[EXERCISE DETAILS] Lines from the top of the entries through the line that has "(** A delivery" must be duplicated exactly, and no others.

(Stored items)
(** What [destroy] is asked and what [delete_file] makes of its
    answer. *)
Definition destroyed (destroy : string -> string -> result dict)
    (public_id resource_type : string) : bool :=
  match destroy public_id resource_type with
  | Return response => opt_eqb (dict_get response "result") "ok"
  | Raise _ => false
  end.

(** A delivery URL: [base/upload/version/rest]. *)
Definition delivery_url (base version rest : string) : string :=
  base ++ "/upload/" ++ version ++ "/" ++ rest.

(** The object URL of the Supabase storage API. *)
Definition object_url (url file_path : string) : string :=
  url ++ "/storage/v1/object/avatars/" ++ file_path.

(** What [SupabaseClient.delete_file] returns for an initialised
    client. *)
Definition supabase_deleted
    (client_remove : string -> list string -> result unit)
    (requests_delete : string -> string -> string -> result (nat * string))
    (url key file_path : string) : bool :=
  match client_remove "avatars" [file_path] with
  | Return _ => true
  | Raise _ =>
      match requests_delete (object_url url file_path) key ("Bearer " ++ key) with
      | Return (status_code, _) => Nat.eqb status_code 200
      | Raise _ => false
      end
  end.

(** ** Registration, upload and reading a post *)

Section RouteVocabulary.

Local Open Scope nat_scope.

(** The conditions under which [register] creates a user: nobody is
    logged in, the form is posted with all three fields, the password
    has eight characters, and the name and the address are unused. *)
Definition registers (d : DB) (session : Session) (m : method)
    (username email password : option string) : bool :=
  match session with
  | Some id => match User_get d id with Some _ => false | None => true end
  | None => true
  end
  && match m with POST => true | GET => false end
  && truthy_opt username && truthy_opt email && truthy_opt password
  && (8 <=? String.length (fmt password))
  && negb (existsb (fun u => String.eqb (User.username u) (fmt username)) (users d))
  && negb (existsb (fun u => String.eqb (User.email u) (fmt email)) (users d)).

[COMPLETED EXERCISE]
(** What [destroy] is asked and what [delete_file] makes of its
    answer. *)
Definition destroyed (destroy : string -> string -> result dict)
    (public_id resource_type : string) : bool :=
  match destroy public_id resource_type with
  | Return response => opt_eqb (dict_get response "result") "ok"
  | Raise _ => false
  end.

(** A delivery URL: [base/upload/version/rest]. *)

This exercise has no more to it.